» EXERCISE REQUIREMENTS
Copy out each line below containing "that".

» DATA IN THIS EXERCISE
(** * goldbug: classical ciphers, a shallow embedding

    The development follows [goldbug/cipher.py] and [goldbug/util.py].

    Conventions of the embedding.
    - A Python string is a [list ascii]: a sequence of 8-bit characters.
      [lower], [upper] and [isupper] act on the ASCII letters only, as
      [str.lower], [str.upper] and [str.isupper] do on ASCII text.
      Characters beyond ASCII with a case of their own are left out of
      these strings; where the substitution ciphers meet one, the text is a
      list of code points ([substitute_code]).
    - A [dict] is a [gmap]; [dict(pairs)] inserts the pairs from left to
      right, so that a later pair overrides an earlier one with the same key.
    - An exception is a value of [exn]; code that can raise returns a
      [result]. *)

From Stdlib Require Import ZArith List Ascii String Lia Znumtheory.
From Stdlib Require Import Floats.SpecFloat QArith Qround Qcanon.
From stdpp Require Import gmap strings list fin_maps sorting.
Import ListNotations.

Local Open Scope Z_scope.

(** ** Python values *)

Abbreviation str := (list ascii).

Definition py (s : string) : str := list_ascii_of_string s.

Definition ord (c : ascii) : Z := Z.of_N (N_of_ascii c).
Definition chr (z : Z) : ascii := ascii_of_N (Z.to_N z).

Definition isupper (c : ascii) : bool := (65 <=? ord c) && (ord c <=? 90).
Definition islower (c : ascii) : bool := (97 <=? ord c) && (ord c <=? 122).
Definition lower (c : ascii) : ascii := if isupper c then chr (ord c + 32) else c.
Definition upper (c : ascii) : ascii := if islower c then chr (ord c - 32) else c.

(** [string.ascii_lowercase] *)
Definition ascii_lowercase : str := py "abcdefghijklmnopqrstuvwxyz".

(** The exceptions raised by the code. [StopIteration] is the one that
    [next] raises on an exhausted generator. *)
Inductive exn : Type :=
| ValueError (msg : string)
| KeyError
| IndexError
| StopIteration
| RuntimeError.

Inductive result (A : Type) : Type :=
| Ok (a : A)
| Raise (e : exn).
Arguments Ok {A} a.
Arguments Raise {A} e.

#[global] Instance result_ret : MRet result := λ A a, Ok a.
#[global] Instance result_bind : MBind result := λ A B k r,
  match r with
  | Ok a => k a
  | Raise e => Raise e
  end.

Definition is_Ok {A} (r : result A) : Prop := ∃ a, r = Ok a.
Definition is_Raise {A} (r : result A) : Prop := ∃ e, r = Raise e.

(** [dict(pairs)]: the pairs are inserted in order. *)
Definition dict {K V} `{Countable K} (pairs : list (K * V)) : gmap K V :=
  foldl (λ m kv, <[kv.1 := kv.2]> m) ∅ pairs.

(** [for c in s: if c not in m: m.append(c)] *)
Fixpoint append_new (m : str) (s : str) : str :=
  match s with
  | [] => m
  | c :: s' => if decide (c ∈ m) then append_new m s'
               else append_new (m ++ [c]) s'
  end.

(** [s.index(c)]: position of the first occurrence, [ValueError] if none. *)
Fixpoint index_from (c : ascii) (s : str) (i : Z) : result Z :=
  match s with
  | [] => Raise (ValueError "substring not found")
  | d :: s' => if decide (d = c) then Ok i else index_from c s' (i + 1)
  end.
Definition index (s : str) (c : ascii) : result Z := index_from c s 0.

(** [s[i]] for a non-negative or negative index. *)
Definition getitem {A} (s : list A) (i : Z) : result A :=
  let n := Z.of_nat (length s) in
  let j := if i <? 0 then i + n else i in
  if (j <? 0) || (n <=? j) then Raise IndexError
  else match s !! Z.to_nat j with
       | Some c => Ok c
       | None => Raise IndexError
       end.

(** ** Monoalphabetic substitution (cipher.py, class
    [MonoalphabeticSubstitutionCipher]) *)

Record MonoalphabeticSubstitutionCipher := {
  encrypt_mapping : gmap ascii ascii;
  decrypt_mapping : gmap ascii ascii
}.

(** [(type(text).lower, type(text).upper)[c.isupper()](mapping.get(c.lower(), c))] *)
Definition substitute (mapping : gmap ascii ascii) (c : ascii) : ascii :=
  let v := default c (mapping !! lower c) in
  if isupper c then upper v else lower v.

Definition mono_encrypt (C : MonoalphabeticSubstitutionCipher) (text : str) : str :=
  map (substitute (encrypt_mapping C)) text.

Definition mono_decrypt (C : MonoalphabeticSubstitutionCipher) (text : str) : str :=
  map (substitute (decrypt_mapping C)) text.
(** * Offline-first task synchronisation: a shallow embedding

    The development embeds [src/services/syncService.ts],
    [src/services/taskService.ts] and the routes that trigger a pass
    and create, read and delete tasks, and proves properties of the
    synchronisation engine: the retry / dead-letter path, the conflict
    resolver, the canonical queue order, the batch checksum and the
    effect of a sync pass on the local store.

    Modelling conventions.
    - A JavaScript [Date] is its time value, an integer number of
      milliseconds since the epoch ([Z]).  Invalid dates are not
      represented: every date the services store comes from [new Date()].
    - A JavaScript string is a [string]; [charCodeAt] is the code of the
      character, comparison with [<] is code-unit-wise lexicographic.
    - The SQLite tables [tasks], [sync_queue] and [dead_letter_queue]
      are lists of rows in insertion order.  [JSON.stringify] followed by
      [JSON.parse] on a queue payload is the identity on the payload.
    - The outside world (clock, uuid generator, remote server) is a
      family of oracles indexed by the number of calls made so far; the
      counters are part of the state that the services thread. *)

From Stdlib Require Import ZArith List String Ascii Bool Lia.
From Stdlib Require Import Sorted Permutation OrdersEx RelationClasses.
From Stdlib Require Import DecimalString.
Import ListNotations.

» SOLVED PROBLEM
      right, so that a later pair overrides an earlier one with the same key.
    - An exception is a value of [exn]; code that can raise returns a
(** The exceptions raised by the code. [StopIteration] is the one that
    [src/services/taskService.ts] and the routes that trigger a pass
      counters are part of the state that the services thread. *)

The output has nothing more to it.